TOKEN = an individual occurrence of linguistic units. Any single linguistic unit, most often a word → words between white spaces or symbols NB: A single word can be split into more than one token ex. E.g. he’s ( he + ’s ) 2 tokens Repeated words (words that occur more than once in the corpus) can be double counted ex. There are 9 tokens in the sentence “my dog loves cats and cats love my dog”. → The total number of tokens can be an estimation of corpus size

AUTOMATIC TOKENIZATION (word segmentation) Tokenization is the process of detecting words and separating punctuation from written words. The automatic process of converting a text into a list of separate tokens:

  • separating punctuation (such as commas and full stops) from words
  • removing capitalisation
  • verb contractions and the Anglo-Saxon genitive of nouns are split into their morphemes, and each morpheme is tagged separately.
  • E.g. • He’s → he ‘s John’s → John 's Tokenization is usually the first stage in lemmatization or part-of-speech tagging

TYPE the abstract class of which tokens are members = the number of distinct words, not counting repetitions → (grouping occurrences of a word together as representatives of a single type) (While the number of tokens in a corpus refers to the total number of words, the number of types refers to the total number of unique words). E.g. the verb eats may occur 177 times in a corpus

  • 177 tokens = individual occurrences of the linguistic unit “eats”
  • 1 type = word representative of the abstract class of which tokens are members

How many words in a corpus? The number of tokens in the corpus is an estimate of overall corpus size (= the corpus dimension). The number of types is an estimate of vocabulary size → The vocabulary size gives an idea of the lexical richness (=the lexical variety) of the corpus

The number of types (unique words) in a text, divided by the number of tokens (total number of words) and expressed as a percentage. → A way of measuring the amount of variation in the vocabulary in the corpus (= “the rate at which new types are introduced” • A high type/token ratio → a text is lexically diverse

  • A low type/token ratio → there is a lot of repetition of lexical items The larger the corpus or file is, the lower the type/token ratio will be, due to the repetitive nature of function words.

The skills of the computational linguist The computational linguist's skill set includes:

  1. ability to select and collect the most appropriate linguistic data for his purposes;
  2. knowledge of formal methods (statistical, mathematical and computational methods);
  3. the mastery of computer techniques and tools with which to automatically conduct the analyses.

Our goals → Collection of linguistic data and data representation of data for automatic processing

The source How to identify the sources from which to draw the necessary data for the analysis?

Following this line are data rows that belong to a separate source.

(** * Video Q&A with Gemini: a shallow embedding of [app.py]

    The application is a Streamlit script: every user interaction re-runs the
    script from top to bottom against the persistent [st.session_state].  The
    script talks to three outside parties: the remote GenAI service (the
    [client] object), the local disk (the staged temp file) and the page it
    renders.  The embedding threads one explicit state through the script:
    the three session fields, the disk, and a chronological trace of the
    events the script caused.  The outside parties are oracles: what a remote
    call answers is a function of everything that happened before it. *)

From Stdlib Require Import ZArith String Ascii List Lia.
From Stdlib.Strings Require Import Byte.
From stdpp Require Import base option list gmap strings pretty.

Local Open Scope string_scope.
Local Open Scope Z_scope.

(** ** Data model *)

(** The remote file object ([google.genai.types.File]); the script reads
    [video_file.name] and [video_file.state.name] only. *)
Record File := mkFile {
  name : string;
  state_name : string
}.

(** The object returned by [st.file_uploader]: its [.name] and what [.read()]
    gives. *)
Record UploadedFile := mkUploaded {
  upload_name : string;
  upload_bytes : list byte
}.

(** An element of a [contents=[...]] list. *)
Inductive Part :=
| PFile (f : File)
| PText (s : string)
| PNone.

(** The four remote operations the script calls on [client]. *)
Inductive Call :=
| FilesUpload (path : string)
| FilesGet (handle : string)
| CountTokens (model : string) (contents : list Part)
| GenerateContent (model : string) (contents : list Part).

(** Where a message is rendered, and how. *)
Inductive Place := Page | Placeholder | Sidebar | ChatMessage (role : string).
Inductive Kind := KInfo | KError | KSuccess | KWarning | KWrite | KMarkdown | KEmpty.

Inductive Event :=
| ECall (c : Call)
| ESleep (seconds : Z)
| EShow (p : Place) (k : Kind) (msg : string).

(** [st.session_state]: the three keys the script initialises at lines 23-28. *)
Record SessionState := mkSession {
  chat_history : list (string * string);
  processed_video : option File;
  current_file_name : option string
}.

(** The values the three keys get when they are absent (a fresh session). *)
Definition initial_session : SessionState :=
  {| chat_history := []; processed_video := None; current_file_name := None |}.

(** The state the script runs in.  Each event of the trace is recorded with
    the session state at the moment it happened, so that statements about the
    order of a session update and a remote call can be read off the trace. *)
Record State := mkState {
  session_state : SessionState;
  disk : gmap string (list byte);
  trace : list (SessionState * Event)
}.

Definition history (st : State) : list Event := (trace st).*2.

(** ** Python control flow: results, exceptions, unfinished loops *)

Inductive Outcome (A : Type) :=
| Ret (a : A)
| Raise (e : string).
Arguments Ret {A} a.
Arguments Raise {A} e.

(** A computation either has not finished within the fuel it was given
    ([None]), or ends by returning or raising, in a new state. *)
Definition M (A : Type) : Type := State → option (Outcome A * State).

Definition ret {A} (a : A) : M A := λ st, Some (Ret a, st).
Definition raise {A} (e : string) : M A := λ st, Some (Raise e, st).

Definition bind {A B} (m : M A) (k : A → M B) : M B := λ st,
  match m st with
  | None => None
  | Some (Ret a, st') => k a st'
  | Some (Raise e, st') => Some (Raise e, st')
  end.

Declare Scope py_scope.
Delimit Scope py_scope with py.
Notation "x <- m ;; k" := (bind m (λ x, k))
  (at level 100, m at next level, k at level 200, right associativity) : py_scope.
Notation "m ;; k" := (bind m (λ _, k))
  (at level 100, k at level 200, right associativity) : py_scope.
Local Open Scope py_scope.

(** [try: body except Exception as e: handler e] *)
Definition try_except {A} (body : M A) (handler : string → M A) : M A := λ st,
  match body st with
  | None => None
  | Some (Ret a, st') => Some (Ret a, st')
  | Some (Raise e, st') => handler e st'
  end.

(** [try: body finally: cleanup]; an exception of the cleanup replaces the
    outcome of the body. *)
Definition try_finally {A} (body : M A) (cleanup : M unit) : M A := λ st,
  match body st with
  | None => None
  | Some (out, st') =>
      match cleanup st' with
      | None => None
      | Some (Ret _, st'') => Some (out, st'')
      | Some (Raise e, st'') => Some (Raise e, st'')
      end
  end.

Definition lift {A} (o : Outcome A) : M A := λ st, Some (o, st).

Definition emit (ev : Event) : M unit := λ st,
  Some (Ret tt, {| session_state := session_state st;
                   disk := disk st;
                   trace := trace st ++ [(session_state st, ev)] |}).

Definition get_session : M SessionState := λ st, Some (Ret (session_state st), st).

Definition set_session (f : SessionState → SessionState) : M unit := λ st,
  Some (Ret tt, {| session_state := f (session_state st);
                   disk := disk st;
                   trace := trace st |}).

Definition get_disk : M (gmap string (list byte)) := λ st, Some (Ret (disk st), st).

Definition set_disk (f : gmap string (list byte) → gmap string (list byte)) : M unit := λ st,
  Some (Ret tt, {| session_state := session_state st;
                   disk := f (disk st);
                   trace := trace st |}).

Definition get_history : M (list Event) := λ st, Some (Ret (history st), st).

(** ** Python numbers and their formatting *)

(** A finite binary64 value [mant * 2^expo].  Python's [float] is IEEE 754
    binary64: 53 bits of mantissa, exponents from [-1074] to [971]. *)
Record Float := mkFloat {
  mant : Z;
  expo : Z
}.

(** The integer nearest to [num / den] ([den > 0]), ties to the even one. *)
Definition round_half_even (num den : Z) : Z :=
  let q := num / den in
  let r := num mod den in
  if 2 * r <? den then q
  else if den <? 2 * r then q + 1
  else if Z.even q then q else q + 1.

(** [a / b] on two positive [int]s: the correctly rounded quotient. *)
Definition true_div_pos (a b : Z) : Float :=
  let k := Z.log2 a - Z.log2 b in
  let e := if a * 2 ^ Z.max 0 (- k) <? b * 2 ^ Z.max 0 k then k - 53 else k - 52 in
  let e := Z.max e (-1074) in
  let m := round_half_even (a * 2 ^ Z.max 0 (- e)) (b * 2 ^ Z.max 0 e) in
  if m =? 2 ^ 53 then {| mant := 2 ^ 52; expo := e + 1 |}
  else {| mant := m; expo := e |}.

(** Python's [a / b] on [int]s ([long_true_divide]). *)
Definition int_true_div (a b : Z) : Outcome Float :=
  if b =? 0 then Raise "division by zero"
  else if a =? 0 then Ret {| mant := 0; expo := 0 |}
  else
    let f := true_div_pos (Z.abs a) (Z.abs b) in
    if 971 <? expo f then Raise "integer division result too large for a float"
    else if Z.sgn a =? Z.sgn b then Ret f
    else Ret {| mant := - mant f; expo := expo f |}.

(** [str(n)] for an [int]. *)
Definition digits (n : Z) : string := pretty n.

(** [f"{x:.2f}"]: the value rounded to hundredths, ties to even. *)
Definition format_2f (x : Float) : string :=
  let n := round_half_even (Z.abs (mant x) * 100 * 2 ^ Z.max 0 (expo x))
                           (2 ^ Z.max 0 (- expo x)) in
  (if mant x <? 0 then "-" else "") ++
  digits (n / 100) ++ "." ++ digits (n mod 100 / 10) ++ digits (n mod 10).

(** Commas every three digits, on the reversed digit list. *)
Fixpoint group3 (rev_digits : list ascii) (seen : nat) : list ascii :=
  match rev_digits with
  | [] => []
  | c :: rest =>
      match seen with
      | 3%nat => "," %char :: c :: group3 rest 1
      | _ => c :: group3 rest (S seen)
      end
  end.

(** [f"{n:,}"] *)
Definition format_thousands (n : Z) : string :=
  (if n <? 0 then "-" else "") ++
  string_of_list_ascii
    (rev (group3 (rev (list_ascii_of_string (digits (Z.abs n)))) 0)).

(** ** The outside world *)

(** The remote service behind [client].  Each operation answers with a value
    or raises; the answer may depend on everything the script did so far
    (calls made, seconds slept). *)
Record Client := mkClient {
  files_upload : list Event → string → list byte → Outcome File;
  files_get : list Event → string → Outcome File;
  models_count_tokens : list Event → string → list Part → Outcome Z;
  models_generate_content : list Event → string → list Part → Outcome string
}.

(** The local temp directory: the path [NamedTemporaryFile] creates given the
    files that exist, and whether writing the bytes to it succeeds. *)
Record Os := mkOs {
  named_temporary_file : gmap string (list byte) → Outcome string;
  file_write : string → list byte → Outcome unit
}.

Section App.

Variable client : Client.
Variable os : Os.

Definition call_files_upload (path : string) : M File :=
  d <- get_disk ;;
  match d !! path with
  | None => raise "FileNotFoundError"
  | Some data =>
      h <- get_history ;;
      emit (ECall (FilesUpload path)) ;;
      lift (files_upload client h path data)
  end.

Definition call_files_get (handle : string) : M File :=
  h <- get_history ;;
  emit (ECall (FilesGet handle)) ;;
  lift (files_get client h handle).

Definition call_count_tokens (model : string) (contents : list Part) : M Z :=
  h <- get_history ;;
  emit (ECall (CountTokens model contents)) ;;
  lift (models_count_tokens client h model contents).

Definition call_generate_content (model : string) (contents : list Part) : M string :=
  h <- get_history ;;
  emit (ECall (GenerateContent model contents)) ;;
  lift (models_generate_content client h model contents).

Definition sleep (seconds : Z) : M unit := emit (ESleep seconds).

Definition show (p : Place) (k : Kind) (msg : string) : M unit := emit (EShow p k msg).

(** ** [process_video] (lines 32-68) *)

(** Lines 39-41: [with tempfile.NamedTemporaryFile(delete=False, suffix=".mp4")].
    The file exists from its creation on; leaving the [with] block closes it
    and, because of [delete=False], does not remove it. *)
Definition stage (uploaded_file : UploadedFile) : M string :=
  d <- get_disk ;;
  tmp_file_path <- lift (named_temporary_file os d) ;;
  set_disk (λ d, <[tmp_file_path := []]> d) ;;
  lift (file_write os tmp_file_path (upload_bytes uploaded_file)) ;;
  set_disk (λ d, <[tmp_file_path := upload_bytes uploaded_file]> d) ;;
  ret tmp_file_path.

(** Lines 52-54: [while video_file.state.name == "PROCESSING"].  [fuel]
    bounds the number of iterations the model follows; the source has no
    such bound. *)
Fixpoint poll (fuel : nat) (video_file : File) : M File :=
  if String.eqb (state_name video_file) "PROCESSING" then
    match fuel with
    | O => λ _, None
    | S fuel' =>
        sleep 2 ;;
        video_file' <- call_files_get (name video_file) ;;
        poll fuel' video_file'
    end
  else ret video_file.

(** Lines 66-68: the [finally] block. *)
Definition cleanup (tmp_file_path : string) : M unit :=
  d <- get_disk ;;
  if bool_decide (is_Some (d !! tmp_file_path))
  then set_disk (λ d, delete tmp_file_path d)
  else ret tt.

Two main sources of evidence: ● the texts of speakers of a language → highly structured texts, transcripts of spontaneous conversations, encyclopaedias, text messages ● the speakers themselves → judgements on expressions, time with which words are recognised on a screen, expressions used to describe a scene

The context Based on the «naturalness» of the context in which the data are collected:

  • Ecological data → observed and collected in their own environment «naturalness»
  • Controlled data → obtained by testing the speakers of a language = controlled

The corpus Text corpora represents the main (though not exclusive) source of data in CL. The spread of corpora has been fostered by:

  • the renewed interest in the use of statistical methods
  • the development of computer technology The notion of corpus → before the origin of computers:
  • common practice in the study of language before the emergence of Chomskyan generative grammar

data are generally distinguished according to:

  • Truthfulness → natural data or artificial data ● Natural language data: text produced in the real world Artificial language: any language which is not natural (e.g. markup languages)
  • Data source → attested data, modified data (taken and modified), intuitive data Attested data: (also actual or authentic data) • occur naturally • have been transcribed without intervention from the researcher ● Modified data: based on attested data but have been modified in some way ( for instance simplified) to exclude aspects which are extraneous ● Intuitive data: (also introspective or invented data) • based on real life examples, intuitive data are invented to illustrate a particular linguistic point - Type of language they represent ● Medium, Genre, Register, Text type, etc. This distinction is not always very clearly formalised → different scholars may use distinct, but frequently also overlapping terminology to represent Similar Things

NUMBER OF LANGUAGES & VARIETIES OF THE SAME LANGUAGE

1. LANGUAGES

monolingual corpora ( BNC, Brown corpus), it contains texts in a single language. The correspondence Among participating languages is at the level of design rather than at the level of the choice of actual texts. the same quantities of the same types of texts would be assembled → but not translations → the number of tokens is the most important feature we must consider. ● Bilingual or multilingual corpora ( C-Oral- Rom): Parallel corpora ( L1-L2) → it contains the original text and its specific translation → texts and target texts es. Europarl, Canadian Hansard's Corpusè presente il testo originale e accanto la sua traduzione Qui possiamo vedere che ci sono diverse Traduzioni per la parola filed → campo, settore, in merito a →This exemplify that languages differs in terms of situation in which they have been used

Multilingual corpora , collected according to the same theme. It contains texts produced in different languages, but the translation is not present separately → è presente il testo in diverse lingue, ma non una traduzione specifica

2. MEDIUM - Written (LA REPUBBLICA, BROWN CORPUS) could contain different data. Brown Corpus contains specific terms, it depends on the general theme: press, religion, Popular lore, Belles letters, biography memoirs → each of them plays a dominant role - Spoken ( LIP, CHILDES → include texts traduced by children) it is difficult to report in the sense of technical complications, it is very expensive in terms of time for: report, transcribe. It is often under- represented in general corpora and after all, most people speak more than they write and listen to others talking more than they read - Mixed ( BNC → includes spoken and written text) Balance between spoken and written language in order to be more representative of language in general. The British national corpus (BNC) is the most important mixed corpus. It started in 1991 and was run by Oxford University press. It contains a 100 million word corpus, a balanced representation of BrE in the 1990s. → it doesn't contain the words created after this time, in fact if we search the word “google” we won't find it. Among the written texts, 25% are fiction and 75% nonfiction (books, periodically, brochures and unpublished material). Spoken component: it …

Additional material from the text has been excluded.